Enhancing the bioavailability of magnolol in rabbits using melting solid dispersion with polyvinylpyrrolidone.

OBJECTIVE

Preparation of magnolol-loaded amorphous solid dispersion was investigated for improving the bioavailability.

MATERIALS AND METHODS

A solid dispersion of magnolol was prepared with polyvinylpyrrolidone K-30 (PVP) by melting method, and the physical properties were characterized by using differential scanning calorimetry, powder X-ray diffractometry, Fourier transformation-infrared spectroscopy and scanning electron microscope. In addition, dissolution test was also performed.
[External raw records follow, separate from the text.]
(** PUBACK, UNSUBACK and PUBCOMP end exactly the transaction with their
    packet identifier.  The first queued packet with it is removed from the
    queue and from the heap, if it has the QoS the acknowledgement belongs to,
    and nothing else in the queue or the heap changes; if no packet has the
    identifier, the connection ends. *)
Theorem acknowledgement `{Target, Platform W, !PlatformOk W, PtrList, !PtrListOk}
    CB bTopic bReceive w c t fl content rest q :
  Inv bTopic bReceive w [] c → arrived c t fl content rest → ack_QoS t = Some q →
  ∃ us c', content = be16 us ∧ taken c rest c' ∧
    (∀ l1 a l2 p, queue c = l1 ++ a :: l2 → Forall (λ b, ident c b ≠ us) l1 →
       heap c !! a = Some p → SendPacket.m_usPacketIdentifier p = Some us →
       SendPacket.m_uchQoS p = Some q →
       ∃ c'', handle_packet CB c = Ok ((), c'') ∧ queue c'' = l1 ++ l2 ∧ heap c'' = delete a (heap c)) ∧
    (Forall (λ b, ident c b ≠ us) (queue c) →
       handle_packet CB c = CloseConnection CB MQTTDisconnectPacketIdentifier c').
Proof.
  intros Hc Ha Hq. destruct (handle_ack CB c t fl content rest q Ha Hq) as (us & c' & Hct & Hus & Ht & E).
  pose proof (taken_Inv _ _ _ _ _ _ _ _ _ _ _ Hc Ha Ht) as Hc'.
  assert (Hsame : queue c' = queue c ∧ heap c' = heap c) by (by destruct Ht as (rp & -> & _)).
  destruct Hsame as [Hsq Hsh].
  assert (Hid : ∀ b, ident c' b = ident c b) by (intros b; unfold ident; by rewrite Hsh).
  exists us, c'. split_and!; [done|done| |].
  - intros l1 a l2 p Hqu Hbef Hp Hpid HQoS.
    assert (Hr : wp no_fault (acknowledged CB q us)
      (λ _ c'', queue c'' = l1 ++ l2 ∧ heap c'' = delete a (heap c)) c').
    { unfold acknowledged. wp_step. eapply RemovePacketFromQueue_Inv; [exact Hc'| |].
      - intros a' p' c1 k1 k2 Hc1 Ha1 Hqp Hpid' _ Hh1 _ Hk Hkb Hq1.
        assert (l1 = k1 ∧ a = a' ∧ l2 = k2) as (<- & <- & <-).
        { apply (first_split (λ b, ident c b = us)).
          - congruence.
          - done.
          - eapply Forall_impl; [exact Hkb|]. intros b Hb Hib. apply Hb. by rewrite Hid.
          - unfold ident. rewrite Hp. cbn. by rewrite Hpid.
          - destruct Ha1 as [_ Ha1]. unfold ident. rewrite Hh1, Hsh in Ha1. rewrite Ha1. cbn. by rewrite Hpid'. }
        assert (p' = p) as -> by (destruct Ha1; congruence).
        wp_step. eapply has_QoS_spec; [exact Ha1|exact Hqp|].
        rewrite bool_decide_eq_true_2 by done. cbn [negb when]. wp_steps.
        destruct Ha1 as [_ Ha1]. eapply delete_packet_Ok; [exact Ha1|].
        split; [exact Hq1|]. cbn. by rewrite Hh1, Hsh.
      - intros Hno. exfalso. rewrite Hsq, Hqu in Hno. apply Forall_app in Hno as [_ [Hno _]%Forall_cons].
        apply Hno. rewrite Hid. unfold ident. rewrite Hp. cbn. by rewrite Hpid. }
    destruct (wp_total _ _ _ Hr) as ([] & c'' & E' & Hc''). exists c''. by rewrite E.
  - intros Hno. rewrite E.
    assert (Hr : wp no_fault (RemovePacketFromQueue us) (λ o s, o = None ∧ s = c') c').
    { eapply RemovePacketFromQueue_Inv; [exact Hc'| |done].
      intros a' p' c1 k1 k2 _ Ha1 _ Hpid' _ Hh1 _ Hk _ _. exfalso.
      rewrite <-Hsq, Hk in Hno. apply Forall_app in Hno as [_ [Hno _]%Forall_cons].
      apply Hno. destruct Ha1 as [_ Ha1]. unfold ident. rewrite Hh1, Hsh in Ha1. rewrite Ha1. cbn. by rewrite Hpid'. }
    destruct (wp_total _ _ _ Hr) as (o & s & Er & -> & ->).
    unfold acknowledged. erewrite bind_run; [|exact Er]. erewrite bind_run; [|done].
    cbn [negb when]. rewrite bind_unfold. by destruct (CloseConnection CB _ c') as [[[] ?]|].
Qed.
Subsequently, the bioavailability of magnolol pure compound, its physical mixture and solid dispersion were compared in rabbits. The blood samples withdrawn via marginal ear vein at specific time points were assayed by HPLC method.

RESULTS

Oral administration of the solid dispersion of magnolol with PVP significantly increased the systemic exposures of magnolol and magnolol sulfates/glucuronides by 80.1% and 142.8%, respectively, compared to those given with magnolol pure compound.

CONCLUSION

Magnolol-loaded amorphous solid dispersion with PVP has demonstrated enhanced bioavailability of magnolol in rabbits.